*Work task*
The records are to be copied exactly and in full.

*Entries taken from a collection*
Lemma len_compound parts : len (makeCompoundMessage parts) = compoundHeaderOverhead + framed compoundOverhead parts.
Proof.
  unfold makeCompoundMessage. rewrite !len_app, length_lengths. change (len [_; _]) with 2. unfold compoundHeaderOverhead, framed.
  enough (len (concat parts) + 2 * len parts = foldr (fun m n => len m + compoundOverhead + n) 0 parts) by lia.
  induction parts as [|p parts IH]; [done|]. cbn [concat foldr]. rewrite len_app, len_cons, <- IH. unfold compoundOverhead. lia.
Qed.

Section Budget.
Context {G : Type} {RG : Rand G} {ML : MathLog} {LZ : LZW} {GC : GCM} {GL : GCMLaws} {TR : Transport} {D : Type} {DL : Delegates D} {DW : DelegateLaws D}.
Context (cfg : Config) (nc : NetConfig) (nonceAt : Z -> bytes).
Implicit Types x : Net (G := G) (D := D).

Lemma getBroadcasts_within x o limit msgs x' :
  queue_ok (m_broadcasts (x_m x)) -> 0 <= o -> getBroadcasts nc x o limit = Some (msgs, x') ->
  (msgs = [] \/ framed o msgs <= limit) /\ x_sent x' = x_sent x /\ x_nonces x' = x_nonces x.
Proof.
  intros Hq Ho. unfold getBroadcasts.
  destruct (GetBroadcasts_ok mb_msg (estNumNodes (x_m x)) (m_rng (x_m x)) (m_broadcasts (x_m x)) o limit Hq Ho)
    as (q' & g' & sent & rest & -> & _ & _ & _ & Hs & _). cbn [mbind option_bind].
  set (toSend := map _ sent). assert (Hc : toSend = [] \/ framed o toSend <= limit).
  { destruct Hs as [->|Hs]; [by left|right]. unfold toSend. by rewrite framed_cost. }
  destruct (nc_Delegate nc); [|by intros [= <- <-]]. rewrite framed_fold.
  destruct (Z.gtb_spec (limit - (0 + framed o toSend)) (o + userMsgOverhead)) as [Hg|]; [|by intros [= <- <-]].
  destruct (DelegateGetBroadcasts _ _ _) as [u d] eqn:Eu. intros [= <- <-]. split; [right|done].
  rewrite framed_app, framed_user.
  match type of Eu with DelegateGetBroadcasts ?a ?b ?c = _ => pose proof (DelegateGetBroadcasts_within a b c) as Hw end.
  rewrite Eu in Hw. cbn [fst] in Hw. specialize (Hw ltac:(unfold userMsgOverhead in *; lia)). unfold framed at 2. lia.
Qed.

(** What a send adds around a message. *)
Definition envelopeOverhead : Z :=
  crcOverhead + labelOverhead (nc_Label nc) +
  (if encrypting nc then default 0 (encryptOverhead (encryptionVersion cfg)) else 0).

*Answer for the task*
Lemma len_compound parts : len (makeCompoundMessage parts) = compoundHeaderOverhead + framed compoundOverhead parts.
Proof.
  unfold makeCompoundMessage. rewrite !len_app, length_lengths. change (len [_; _]) with 2. unfold compoundHeaderOverhead, framed.
  enough (len (concat parts) + 2 * len parts = foldr (fun m n => len m + compoundOverhead + n) 0 parts) by lia.
  induction parts as [|p parts IH]; [done|]. cbn [concat foldr]. rewrite len_app, len_cons, <- IH. unfold compoundOverhead. lia.
Qed.

Section Budget.
Context {G : Type} {RG : Rand G} {ML : MathLog} {LZ : LZW} {GC : GCM} {GL : GCMLaws} {TR : Transport} {D : Type} {DL : Delegates D} {DW : DelegateLaws D}.
Context (cfg : Config) (nc : NetConfig) (nonceAt : Z -> bytes).
Implicit Types x : Net (G := G) (D := D).

Lemma getBroadcasts_within x o limit msgs x' :
  queue_ok (m_broadcasts (x_m x)) -> 0 <= o -> getBroadcasts nc x o limit = Some (msgs, x') ->
  (msgs = [] \/ framed o msgs <= limit) /\ x_sent x' = x_sent x /\ x_nonces x' = x_nonces x.
Proof.
  intros Hq Ho. unfold getBroadcasts.
  destruct (GetBroadcasts_ok mb_msg (estNumNodes (x_m x)) (m_rng (x_m x)) (m_broadcasts (x_m x)) o limit Hq Ho)
    as (q' & g' & sent & rest & -> & _ & _ & _ & Hs & _). cbn [mbind option_bind].
  set (toSend := map _ sent). assert (Hc : toSend = [] \/ framed o toSend <= limit).
  { destruct Hs as [->|Hs]; [by left|right]. unfold toSend. by rewrite framed_cost. }
  destruct (nc_Delegate nc); [|by intros [= <- <-]]. rewrite framed_fold.
  destruct (Z.gtb_spec (limit - (0 + framed o toSend)) (o + userMsgOverhead)) as [Hg|]; [|by intros [= <- <-]].
  destruct (DelegateGetBroadcasts _ _ _) as [u d] eqn:Eu. intros [= <- <-]. split; [right|done].
  rewrite framed_app, framed_user.
  match type of Eu with DelegateGetBroadcasts ?a ?b ?c = _ => pose proof (DelegateGetBroadcasts_within a b c) as Hw end.
  rewrite Eu in Hw. cbn [fst] in Hw. specialize (Hw ltac:(unfold userMsgOverhead in *; lia)). unfold framed at 2. lia.
Qed.

(** What a send adds around a message. *)
Definition envelopeOverhead : Z :=
  crcOverhead + labelOverhead (nc_Label nc) +
  (if encrypting nc then default 0 (encryptOverhead (encryptionVersion cfg)) else 0).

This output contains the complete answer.